Exercise brief
Please copy every line of the data in which the string "that" appears.

Information shown
(** * Hopping Bunny: a shallow embedding of the simulation core

    Platforms, the platform manager (generation, per-frame update, collision
    scan), and the parts of [Game] that keep score, difficulty, the camera and
    the restart logic.  JavaScript numbers are idealised as rationals [Q]
    except in module [Recovery], whose claim is about non-finite values and
    which therefore carries NaN and the infinities explicitly.  Scores are
    integers ([Z]): they are always produced by [Math.floor].

    Randomness ([Math.random], [Utils.randomBetween]) is made explicit: every
    function that draws takes its draws as arguments. *)

From Stdlib Require Import QArith Qabs Qminmax Lqa ZArith Lia List Bool.
From Stdlib Require Import Sorted Permutation Ascii.
Import ListNotations.

Open Scope Q_scope.

(** JavaScript's [a <= b] / [a < b] / [a >= b] on finite numbers. *)
Definition qle (a b : Q) : bool := Qle_bool a b.
Definition qlt (a b : Q) : bool := negb (Qle_bool b a).

(** ** Platforms (class [Platform]) *)

(** The five platform types named in the constructor's documentation. *)
Inductive ptype := normal | bouncy | breakable | moving | disappearing.

Definition ptype_eqb (a b : ptype) : bool :=
  match a, b with
  | normal, normal | bouncy, bouncy | breakable, breakable
  | moving, moving | disappearing, disappearing => true
  | _, _ => false
  end.

(** The fields of a platform object (the colour table is drawing data and is
    left out). *)
Record Platform := mkPlatformRec {
  x : Q; y : Q; width : Q; height : Q;
  type : ptype;
  active : bool;
  opacity : Q;
  breakProgress : Q;
  direction : Q;
  velocityX : Q;
  maxVelocityX : Q;
  disappearTimer : Q;
  animationTime : Q
}.

(** [new Platform(x, y, width, height, type)]; [dir_draw] is the
    [Math.random()] the constructor draws for [direction]. *)
Definition newPlatform (x0 y0 w h : Q) (t : ptype) (dir_draw : Q) : Platform :=
  {| x := x0; y := y0; width := w; height := h; type := t; active := true;
     opacity := 1; breakProgress := 0;
     direction := if qlt (1#2) dir_draw then 1 else -1;
     velocityX := 0; maxVelocityX := 2; disappearTimer := 0;
     animationTime := 0 |}.

(** [Platform.update(deltaTime, canvasWidth)]. *)
Definition platform_update (deltaTime canvasWidth : Q) (p : Platform) : Platform :=
  let p := {| x := x p; y := y p; width := width p; height := height p;
              type := type p; active := active p; opacity := opacity p;
              breakProgress := breakProgress p; direction := direction p;
              velocityX := velocityX p; maxVelocityX := maxVelocityX p;
              disappearTimer := disappearTimer p;
              animationTime := animationTime p + deltaTime * (1#100) |} in
  match type p with
  | moving =>
      let vX := direction p * maxVelocityX p in
      let x' := x p + vX in
      let dir' := if qle x' 0 || qle canvasWidth (x' + width p)
                  then direction p * -1 else direction p in
      {| x := x'; y := y p; width := width p; height := height p;
         type := type p; active := active p; opacity := opacity p;
         breakProgress := breakProgress p; direction := dir';
         velocityX := vX; maxVelocityX := maxVelocityX p;
         disappearTimer := disappearTimer p; animationTime := animationTime p |}
  | breakable =>
      if qlt 0 (breakProgress p) then
        let bp := breakProgress p + deltaTime * (5#100) in
        {| x := x p; y := y p; width := width p; height := height p;
           type := type p;
           active := if qle 1 bp then false else active p;
           opacity := 1 - bp; breakProgress := bp; direction := direction p;
           velocityX := velocityX p; maxVelocityX := maxVelocityX p;
           disappearTimer := disappearTimer p;
           animationTime := animationTime p |}
      else p
  | disappearing =>
      if qlt 0 (disappearTimer p) then
        let t := disappearTimer p + deltaTime in
        {| x := x p; y := y p; width := width p; height := height p;
           type := type p;
           active := if qle 60 t then false else active p;
           opacity := 1 - t / 60; breakProgress := breakProgress p;
           direction := direction p; velocityX := velocityX p;
           maxVelocityX := maxVelocityX p; disappearTimer := t;
           animationTime := animationTime p |}
      else p
  | normal | bouncy => p
  end.

(** [Platform.break()] and [Platform.startDisappearing()]. *)
Definition platform_break (p : Platform) : Platform :=
  match type p with
  | breakable =>
      {| x := x p; y := y p; width := width p; height := height p;
         type := type p; active := active p; opacity := opacity p;
         breakProgress := 1#100; direction := direction p;
         velocityX := velocityX p; maxVelocityX := maxVelocityX p;
         disappearTimer := disappearTimer p; animationTime := animationTime p |}
  | _ => p
  end.

Definition platform_startDisappearing (p : Platform) : Platform :=
  match type p with
  | disappearing =>
      {| x := x p; y := y p; width := width p; height := height p;
         type := type p; active := active p; opacity := opacity p;
         breakProgress := breakProgress p; direction := direction p;
         velocityX := velocityX p; maxVelocityX := maxVelocityX p;
         disappearTimer := 1#100; animationTime := animationTime p |}
  | _ => p
  end.

(** ** Random draws *)

(** Modelled from the spec: [Utils.randomBetween] is not in src.  Section 4.1
    says it picks uniformly from [min, max]; [u] is the underlying uniform
    draw in [0, 1]. *)
Definition randomBetween (u min max : Q) : Q := min + u * (max - min).

Definition unit_draw (u : Q) : Prop := 0 <= u <= 1.

(** The draws of one call to [generatePlatform], in the order the code makes
    them: the three [randomBetween] calls, the [Math.random()] calls of the
    type selection, and the one of the [Platform] constructor. *)
Record GenRand := mkGenRand {
  r_gap : Q; r_width : Q; r_x : Q;
  r_special : Q; r_rand : Q; r_fallback : Q; r_window : Q;
  r_dir : Q
}.

(** The draws for one density-filler platform of [PlatformManager.update]. *)
Record FillRand := mkFillRand { f_y : Q; f_width : Q; f_x : Q; f_dir : Q }.

(** ** The platform manager (class [PlatformManager]) *)

Record Manager := mkManager {
  canvasWidth : Q;
  canvasHeight : Q;
  platforms : list Platform;
  minPlatformWidth : Q;
  maxPlatformWidth : Q;
  platformHeight : Q;
  minGapY : Q;
  maxGapY : Q;
  specialPlatformChance : Q;
  highestPlatformY : Q;
  platformDensity : Q;
  density : Q;
  minWidth : Q;
  maxWidth : Q
}.

(** Assignments to [this.platforms] and [this.highestPlatformY]. *)
Definition set_platforms (ps : list Platform) (m : Manager) : Manager :=
  {| canvasWidth := canvasWidth m; canvasHeight := canvasHeight m;
     platforms := ps; minPlatformWidth := minPlatformWidth m;
     maxPlatformWidth := maxPlatformWidth m; platformHeight := platformHeight m;
     minGapY := minGapY m; maxGapY := maxGapY m;
     specialPlatformChance := specialPlatformChance m;
     highestPlatformY := highestPlatformY m;
     platformDensity := platformDensity m; density := density m;
     minWidth := minWidth m; maxWidth := maxWidth m |}.

Definition set_highestPlatformY (h : Q) (m : Manager) : Manager :=
  {| canvasWidth := canvasWidth m; canvasHeight := canvasHeight m;
     platforms := platforms m; minPlatformWidth := minPlatformWidth m;
     maxPlatformWidth := maxPlatformWidth m; platformHeight := platformHeight m;
     minGapY := minGapY m; maxGapY := maxGapY m;
     specialPlatformChance := specialPlatformChance m;
     highestPlatformY := h;
     platformDensity := platformDensity m; density := density m;
     minWidth := minWidth m; maxWidth := maxWidth m |}.

(** [this.platforms.push(p)]. *)
Definition push_platform (p : Platform) (m : Manager) : Manager :=
  set_platforms (platforms m ++ [p]) m.

(** [arr.slice(-n)]: the last [n] elements (all of them if fewer). *)
Definition slice_last (n : nat) (l : list Platform) : list Platform :=
  skipn (length l - n) l.

Definition includes (t : ptype) (ts : list ptype) : bool :=
  existsb (ptype_eqb t) ts.

(** The score-banded weighted choice of a special type. *)
Definition special_type (score rand : Q) : ptype :=
  if qlt score 300 then
    (if qlt rand (6#10) then bouncy
     else if qlt rand (9#10) then moving
     else normal)
  else if qlt score 1000 then
    (if qlt rand (4#10) then bouncy
     else if qlt rand (7#10) then moving
     else if qlt rand (9#10) then breakable
     else disappearing)
  else
    (if qlt rand (25#100) then bouncy
     else if qlt rand (5#10) then moving
     else if qlt rand (75#100) then breakable
     else disappearing).

(** The type selection of [generatePlatform] for a platform at [newY]. *)
Definition select_type (ps : list Platform) (newY : Q) (r : GenRand) : ptype :=
  let score := Qabs newY / 10 in
  let specialChance := Qmin (6#10) ((2#10) + score / 1000) in
  if qlt (r_special r) specialChance then
    let t := special_type score (r_rand r) in
    let lastFewTypes := map type (slice_last 3 ps) in
    let t :=
      if ptype_eqb t disappearing && includes disappearing lastFewTypes
      then normal
      else if ptype_eqb t breakable && includes breakable lastFewTypes
              && includes disappearing lastFewTypes
      then (if qlt (r_fallback r) (1#2) then bouncy else normal)
      else t in
    if qle 300 score && qle score 310
    then (if qlt (r_window r) (7#10) then normal else bouncy)
    else t
  else normal.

Output of the exercise
    scan), and the parts of [Game] that keep score, difficulty, the camera and
    function that draws takes its draws as arguments. *)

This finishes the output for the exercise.